Data extracts

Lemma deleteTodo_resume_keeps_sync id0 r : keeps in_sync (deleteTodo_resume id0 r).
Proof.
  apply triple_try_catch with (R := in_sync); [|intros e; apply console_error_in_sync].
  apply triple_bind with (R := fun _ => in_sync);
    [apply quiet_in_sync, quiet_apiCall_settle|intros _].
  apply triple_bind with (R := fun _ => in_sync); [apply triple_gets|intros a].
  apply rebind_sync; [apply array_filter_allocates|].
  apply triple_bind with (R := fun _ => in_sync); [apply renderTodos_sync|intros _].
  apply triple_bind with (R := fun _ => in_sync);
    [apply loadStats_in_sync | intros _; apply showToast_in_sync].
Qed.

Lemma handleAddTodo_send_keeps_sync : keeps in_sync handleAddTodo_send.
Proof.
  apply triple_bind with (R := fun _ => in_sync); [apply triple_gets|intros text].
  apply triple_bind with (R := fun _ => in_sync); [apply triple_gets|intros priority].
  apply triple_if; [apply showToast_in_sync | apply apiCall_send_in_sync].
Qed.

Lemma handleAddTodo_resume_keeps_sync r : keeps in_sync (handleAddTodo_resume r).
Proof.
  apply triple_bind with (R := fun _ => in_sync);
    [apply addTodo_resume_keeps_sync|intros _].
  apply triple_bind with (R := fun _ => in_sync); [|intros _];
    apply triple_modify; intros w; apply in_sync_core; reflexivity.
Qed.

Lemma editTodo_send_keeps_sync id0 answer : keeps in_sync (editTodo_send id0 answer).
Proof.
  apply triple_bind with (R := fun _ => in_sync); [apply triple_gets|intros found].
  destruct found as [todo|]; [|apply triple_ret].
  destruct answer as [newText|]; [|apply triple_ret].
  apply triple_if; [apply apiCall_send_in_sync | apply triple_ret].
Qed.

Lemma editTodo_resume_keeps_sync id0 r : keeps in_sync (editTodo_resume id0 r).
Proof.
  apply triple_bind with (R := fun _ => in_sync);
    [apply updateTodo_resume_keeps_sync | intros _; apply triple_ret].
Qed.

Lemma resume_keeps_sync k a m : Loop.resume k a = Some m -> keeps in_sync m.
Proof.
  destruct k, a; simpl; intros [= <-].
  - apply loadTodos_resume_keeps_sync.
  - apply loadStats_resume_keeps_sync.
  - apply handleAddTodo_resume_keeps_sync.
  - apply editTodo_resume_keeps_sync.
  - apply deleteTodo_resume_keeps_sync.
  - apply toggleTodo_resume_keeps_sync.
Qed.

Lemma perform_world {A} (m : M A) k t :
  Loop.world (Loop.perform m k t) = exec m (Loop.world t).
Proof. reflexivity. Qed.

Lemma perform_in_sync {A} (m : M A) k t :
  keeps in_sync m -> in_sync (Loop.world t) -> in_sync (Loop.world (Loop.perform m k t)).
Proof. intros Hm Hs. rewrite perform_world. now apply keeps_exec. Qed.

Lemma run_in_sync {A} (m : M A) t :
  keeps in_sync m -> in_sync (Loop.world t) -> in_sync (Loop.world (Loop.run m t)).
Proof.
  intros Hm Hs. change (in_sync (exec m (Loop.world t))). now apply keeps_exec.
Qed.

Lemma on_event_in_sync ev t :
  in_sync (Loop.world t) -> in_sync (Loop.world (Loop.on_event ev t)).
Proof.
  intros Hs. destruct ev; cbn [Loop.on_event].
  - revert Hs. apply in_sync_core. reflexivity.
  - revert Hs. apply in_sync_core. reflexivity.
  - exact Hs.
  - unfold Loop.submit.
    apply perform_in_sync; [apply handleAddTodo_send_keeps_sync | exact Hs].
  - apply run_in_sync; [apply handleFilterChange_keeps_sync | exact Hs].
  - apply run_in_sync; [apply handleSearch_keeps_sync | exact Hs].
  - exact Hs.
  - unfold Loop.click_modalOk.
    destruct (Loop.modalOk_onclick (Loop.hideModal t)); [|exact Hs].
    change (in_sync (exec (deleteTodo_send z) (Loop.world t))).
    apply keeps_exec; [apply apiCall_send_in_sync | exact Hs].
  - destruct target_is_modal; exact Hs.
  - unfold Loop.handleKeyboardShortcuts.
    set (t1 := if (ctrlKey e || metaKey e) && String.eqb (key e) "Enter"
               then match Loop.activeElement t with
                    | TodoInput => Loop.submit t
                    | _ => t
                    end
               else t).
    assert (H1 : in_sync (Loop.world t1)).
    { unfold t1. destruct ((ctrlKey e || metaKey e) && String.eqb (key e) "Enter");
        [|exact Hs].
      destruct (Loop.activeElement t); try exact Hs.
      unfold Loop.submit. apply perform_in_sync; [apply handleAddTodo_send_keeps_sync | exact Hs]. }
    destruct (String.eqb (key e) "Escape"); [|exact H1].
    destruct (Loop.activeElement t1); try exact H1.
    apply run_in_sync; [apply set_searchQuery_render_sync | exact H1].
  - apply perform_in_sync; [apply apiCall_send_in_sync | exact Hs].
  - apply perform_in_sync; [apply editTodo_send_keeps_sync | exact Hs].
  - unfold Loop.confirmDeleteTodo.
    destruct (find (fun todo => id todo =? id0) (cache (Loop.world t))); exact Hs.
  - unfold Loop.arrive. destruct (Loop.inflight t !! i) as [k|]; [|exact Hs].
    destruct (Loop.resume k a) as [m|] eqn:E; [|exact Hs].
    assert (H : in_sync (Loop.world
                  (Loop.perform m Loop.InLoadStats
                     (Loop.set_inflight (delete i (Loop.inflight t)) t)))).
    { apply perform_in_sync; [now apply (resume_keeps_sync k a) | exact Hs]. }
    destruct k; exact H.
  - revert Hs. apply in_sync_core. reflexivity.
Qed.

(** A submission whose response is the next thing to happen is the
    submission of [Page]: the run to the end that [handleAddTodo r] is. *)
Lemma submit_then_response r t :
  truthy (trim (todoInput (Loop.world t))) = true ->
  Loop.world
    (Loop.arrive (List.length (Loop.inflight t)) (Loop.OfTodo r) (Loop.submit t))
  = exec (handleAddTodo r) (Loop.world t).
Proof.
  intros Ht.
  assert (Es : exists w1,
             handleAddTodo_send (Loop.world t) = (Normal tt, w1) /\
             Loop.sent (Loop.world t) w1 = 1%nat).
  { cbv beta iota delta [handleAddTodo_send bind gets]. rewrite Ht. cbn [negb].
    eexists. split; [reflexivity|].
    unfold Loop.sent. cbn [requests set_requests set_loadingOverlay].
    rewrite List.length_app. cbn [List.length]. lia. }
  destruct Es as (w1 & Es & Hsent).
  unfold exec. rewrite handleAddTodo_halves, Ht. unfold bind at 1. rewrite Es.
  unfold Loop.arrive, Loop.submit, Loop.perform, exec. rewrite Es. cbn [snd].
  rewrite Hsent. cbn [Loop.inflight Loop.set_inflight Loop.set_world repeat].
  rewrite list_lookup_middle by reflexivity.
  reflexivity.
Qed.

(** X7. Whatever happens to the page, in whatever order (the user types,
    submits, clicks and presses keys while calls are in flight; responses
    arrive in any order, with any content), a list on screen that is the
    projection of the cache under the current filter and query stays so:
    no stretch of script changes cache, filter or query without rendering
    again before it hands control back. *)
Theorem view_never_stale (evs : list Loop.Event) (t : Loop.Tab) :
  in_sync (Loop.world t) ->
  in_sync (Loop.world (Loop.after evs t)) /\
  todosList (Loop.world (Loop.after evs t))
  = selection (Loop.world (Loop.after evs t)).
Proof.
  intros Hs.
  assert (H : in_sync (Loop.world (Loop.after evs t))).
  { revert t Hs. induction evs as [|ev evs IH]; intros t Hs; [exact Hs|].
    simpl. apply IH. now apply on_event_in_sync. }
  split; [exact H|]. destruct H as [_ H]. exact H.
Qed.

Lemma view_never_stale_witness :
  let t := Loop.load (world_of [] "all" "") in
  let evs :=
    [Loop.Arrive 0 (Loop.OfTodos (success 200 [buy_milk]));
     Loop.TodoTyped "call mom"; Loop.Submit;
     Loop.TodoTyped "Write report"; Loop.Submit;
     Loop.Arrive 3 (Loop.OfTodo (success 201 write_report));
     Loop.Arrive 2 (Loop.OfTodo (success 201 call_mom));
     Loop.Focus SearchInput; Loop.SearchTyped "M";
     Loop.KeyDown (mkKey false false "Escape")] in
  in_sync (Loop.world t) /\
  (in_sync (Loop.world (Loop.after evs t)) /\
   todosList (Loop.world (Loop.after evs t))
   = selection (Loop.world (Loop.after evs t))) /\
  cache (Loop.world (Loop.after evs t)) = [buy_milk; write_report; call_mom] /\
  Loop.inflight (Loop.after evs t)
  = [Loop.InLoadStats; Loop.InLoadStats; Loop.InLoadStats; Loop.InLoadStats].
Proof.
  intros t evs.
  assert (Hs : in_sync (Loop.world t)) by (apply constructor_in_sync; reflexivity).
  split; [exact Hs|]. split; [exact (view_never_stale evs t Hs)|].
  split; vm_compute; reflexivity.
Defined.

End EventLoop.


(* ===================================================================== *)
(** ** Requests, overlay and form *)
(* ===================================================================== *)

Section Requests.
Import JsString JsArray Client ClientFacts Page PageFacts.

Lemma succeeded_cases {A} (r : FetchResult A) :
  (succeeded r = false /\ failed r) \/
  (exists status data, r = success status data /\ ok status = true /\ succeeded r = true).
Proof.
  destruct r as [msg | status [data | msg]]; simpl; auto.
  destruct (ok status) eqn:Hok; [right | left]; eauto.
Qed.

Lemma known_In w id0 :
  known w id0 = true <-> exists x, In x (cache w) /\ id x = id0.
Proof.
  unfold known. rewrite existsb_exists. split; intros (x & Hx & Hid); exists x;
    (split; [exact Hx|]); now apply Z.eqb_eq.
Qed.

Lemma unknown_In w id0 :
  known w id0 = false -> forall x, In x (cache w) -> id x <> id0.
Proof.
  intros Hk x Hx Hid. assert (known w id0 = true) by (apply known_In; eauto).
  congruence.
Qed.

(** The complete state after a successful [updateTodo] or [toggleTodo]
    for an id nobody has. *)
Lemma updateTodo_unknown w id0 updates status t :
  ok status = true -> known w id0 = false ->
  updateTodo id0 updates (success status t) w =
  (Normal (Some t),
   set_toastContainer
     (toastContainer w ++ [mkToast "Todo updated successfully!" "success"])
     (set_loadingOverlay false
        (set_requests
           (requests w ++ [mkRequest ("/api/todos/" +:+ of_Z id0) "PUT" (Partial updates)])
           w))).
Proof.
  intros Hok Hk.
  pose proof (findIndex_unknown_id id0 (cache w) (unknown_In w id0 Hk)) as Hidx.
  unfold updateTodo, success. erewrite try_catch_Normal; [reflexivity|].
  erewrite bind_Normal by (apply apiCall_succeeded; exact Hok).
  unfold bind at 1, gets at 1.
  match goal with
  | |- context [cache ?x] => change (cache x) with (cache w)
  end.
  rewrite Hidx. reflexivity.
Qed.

Work task
Within the material above, extract exactly the lines that start at the line containing "Lemma resume_keeps_sync k" and stop after the line containing "Proof. intros Hm", and only those.

Final answer
Lemma resume_keeps_sync k a m : Loop.resume k a = Some m -> keeps in_sync m.
Proof.
  destruct k, a; simpl; intros [= <-].
  - apply loadTodos_resume_keeps_sync.
  - apply loadStats_resume_keeps_sync.
  - apply handleAddTodo_resume_keeps_sync.
  - apply editTodo_resume_keeps_sync.
  - apply deleteTodo_resume_keeps_sync.
  - apply toggleTodo_resume_keeps_sync.
Qed.

Lemma perform_world {A} (m : M A) k t :
  Loop.world (Loop.perform m k t) = exec m (Loop.world t).
Proof. reflexivity. Qed.

Lemma perform_in_sync {A} (m : M A) k t :
  keeps in_sync m -> in_sync (Loop.world t) -> in_sync (Loop.world (Loop.perform m k t)).
Proof. intros Hm Hs. rewrite perform_world. now apply keeps_exec. Qed.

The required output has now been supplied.